Preguntó y le confirmaron que era para la requisa previa al ingreso. La fila adelantaba lentamente, ya
estaba cansada de estar tanto tiempo parada cuando, por fin, le tocó el turno a ella. Traspuso el
desgastado umbral y antes de dirigirse al escritorio, desde donde un guardia de bigotes le hizo una
seña para que avanzara, alcanzó a mirar las paredes que la rodeaban. Estaban pintadas y repintadas de
un amarillo que se notaba distinto en cada mano y que en algunas partes se aglobaba formando unos
forúnculos de revoque, varios de ellos reventados. Unos cuadros con el papel oxidado contenían
advertencias y recomendaciones que nadie leía. Caminó sobre el piso de mosaicos siguiendo los
desdibujos que marcaban las huellas de incontables pasos anteriores.

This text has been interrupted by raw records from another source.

(* ===== verification/SuspendedTask.v ===== *)
(** * Suspended tasks of fit-promise

    Models the class suspended_task of src/fit-promise/promise.cc and promise.h: the handle
    that owns a ticket, its copies, moves and destruction, against the interface of the
    resolver.  The objects of the program are in a list; an object that was destroyed is
    [None].  All of them have the same resolver, so of the pointer only whether it is null is
    kept. *)

From stdpp Require Import gmultiset.
From S2P Require Import Prelude.

(** ** The interface *)

Class Resolver (R : Type) := {
  duplicate : Z -> ST R Z;
  resolve_with : Z -> bool -> ST R unit;
}.

(** What a resolver promises: each ticket it gave out can be duplicated or resolved, once.
    [ready n] says that it can take [n] more calls. *)
Class ResolverLaws (R : Type) `{!Resolver R} := {
  outstanding : R -> gmultiset Z;
  ready : nat -> R -> Prop;
  duplicate_law n r t : ready (S n) r -> t ∈ outstanding r -> wp (duplicate t) r (fun t' r' => ready n r' /\ outstanding r' = outstanding r ⊎ {[+ t' +]});
  resolve_law n r t resume : ready (S n) r -> t ∈ outstanding r ->
    wp (resolve_with t resume) r (fun _ r' => ready n r' /\ outstanding r' = outstanding r ∖ {[+ t +]});
  ready_le n m r : (m <= n)%nat -> ready n r -> ready m r;
}.

(** ** The class *)

Record suspended_task := { resolver_ : bool; ticket_ : Z }.

Section Class.
Context {R : Type} `{!Resolver R}.

(** The objects and the resolver. *)
Record tasks_world := { objects : list (option suspended_task); resolver_state : R }.
Abbreviation TM := (ST tasks_world).

Definition on_resolver {A} (f : ST R A) : TM A := fun w =>
  match f (resolver_state w) with Some (a, r) => Some (a, {| objects := objects w; resolver_state := r |}) | None => None end.
(** An object that does not exist cannot be used. *)
Definition object (i : nat) : TM suspended_task := fun w =>
  match objects w !! i with Some (Some o) => Some (o, w) | _ => None end.
Definition put_object (i : nat) (o : option suspended_task) : TM unit := modify (fun w => {| objects := <[i := o]> (objects w); resolver_state := resolver_state w |}).
Definition new_object (o : suspended_task) : TM unit := modify (fun w => {| objects := objects w ++ [Some o]; resolver_state := resolver_state w |}).

(** The ticket is moved to the stack before the resolver is called. *)
Definition resolve_task (i : nat) (resume_task : bool) : TM unit :=
  o ← object i;
  if resolver_ o then
    put_object i (Some {| resolver_ := false; ticket_ := ticket_ o |}) ;;
    on_resolver (resolve_with (ticket_ o) resume_task)
  else mret tt.

Definition resume_task (i : nat) : TM unit := resolve_task i true.
Definition reset (i : nat) : TM unit := resolve_task i false.

Definition duplicate_of (o : suspended_task) : TM Z := if resolver_ o then on_resolver (duplicate (ticket_ o)) else mret 0.

Definition copy_task (other : nat) : TM unit :=
  o ← object other;
  ticket ← duplicate_of o;
  new_object {| resolver_ := resolver_ o; ticket_ := ticket |}.

Definition move_task (other : nat) : TM unit :=
  o ← object other;
  new_object o ;;
  put_object other (Some {| resolver_ := false; ticket_ := ticket_ o |}).

Definition destruct_task (i : nat) : TM unit := reset i ;; put_object i None.

Definition assign_copy (this other : nat) : TM unit :=
  if bool_decide (this = other) then mret tt
  else
    reset this ;;
    o ← object other;
    ticket ← duplicate_of o;
    put_object this (Some {| resolver_ := resolver_ o; ticket_ := ticket |}).

Definition assign_move (this other : nat) : TM unit :=
  if bool_decide (this = other) then mret tt
  else
    reset this ;;
    o ← object other;
    put_object this (Some o) ;;
    put_object other (Some {| resolver_ := false; ticket_ := ticket_ o |}).

Definition swap_tasks (this other : nat) : TM unit :=
  if bool_decide (this = other) then mret tt
  else
    a ← object this;
    b ← object other;
    put_object this (Some b) ;;
    put_object other (Some a).

Inductive task_op :=
| Resume (i : nat)
| Reset_ (i : nat)
| CopyConstruct (other : nat)
| MoveConstruct (other : nat)
| Destruct (i : nat)
| CopyAssign (this other : nat)
| MoveAssign (this other : nat)
| Swap (this other : nat).

Definition do_op (op : task_op) : TM unit :=
  match op with
  | Resume i => resume_task i
  | Reset_ i => reset i
  | CopyConstruct other => copy_task other
  | MoveConstruct other => move_task other
  | Destruct i => destruct_task i
  | CopyAssign this other => assign_copy this other
  | MoveAssign this other => assign_move this other
  | Swap this other => swap_tasks this other
  end.

Fixpoint do_ops (ops : list task_op) : TM unit :=
  match ops with [] => mret tt | op :: ops => do_op op ;; do_ops ops end.
End Class.
#[global] Arguments tasks_world : clear implicits.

Parada frente al escritorio, Paula aguantó cabizbaja mientras la mirada lasciva del guardia la
recorría desde la frente a las rodillas. Después de devolverle el documento, con un movimiento de
cabeza el hombre le señaló una puerta marrón al tiempo que le ordenaba:
-Pasá a la piecita para la requisa.
Al entrar, una bocanada de olor desconocido la recibió de golpe, era una mezcla de aire usado
y hospital. El atisbo de una náusea le marcó el asco. En la habitación sólo había una vieja camilla
despintada, una banqueta y una pequeña mesa metálica. Estaba apenas iluminada por un ventiluz
cerrado, y un ventilador de techo, que había sido blanco, giraba lentamente silbando un monótono
shic shic.
Desde la banqueta donde estaba sentada, una mujer uniformada le preguntó sin mirarla:
-¿Primera vez, no? –y agregó sin esperar respuesta–. Dejá el bolso ahí y sacate la ropa.
Paula dudó un momento, fueron unos pocos segundos que su vergüenza le pidió demorando
su accionar.
-¿Qué esperás? – la apremió la guardiana –. Hay mucha gente esperando.
Resignada, la muchacha empezó a desvestirse por la parte de arriba. Cuando quedó con el
torso desnudo, la mujer le indicó con el mentón el broche de la cintura del vaquero. Ella lo
desprendió y se bajó lentamente los pantalones.
-Todo –le dijo la guardiana.
Paula volvió a demorarse, pensó en Rubén, en su rostro desesperado que la estaría buscando
nerviosamente entre los visitantes, en las penurias que habría pasado en esos días allí adentro, en la
comida y los cigarrillos que le traía en el bolso. En medio de ese torbellino de imágenes que inundaba
y confundía su mente, enganchó los pulgares en el borde elástico de su bombacha y de un tirón se la
bajó. Cerró los ojos, rogando que pasase pronto ese momento, pero el ruido del picaporte la obligó a
abrirlos nuevamente. El guardia del escritorio entró rápidamente y dirigiéndose a su subalterna le
ordenó:
-Dame un guante.
Indefensa, Paula temblaba mientras sentía cómo se debatía en su interior la lucha entre su
dignidad y su amor a Rubén. Un sofocón ardiente le recorrió el cuerpo incitándola a la resistencia y a
dar batalla, atinó un gesto, pero fue en ese instante cuando decidió darse por vencida.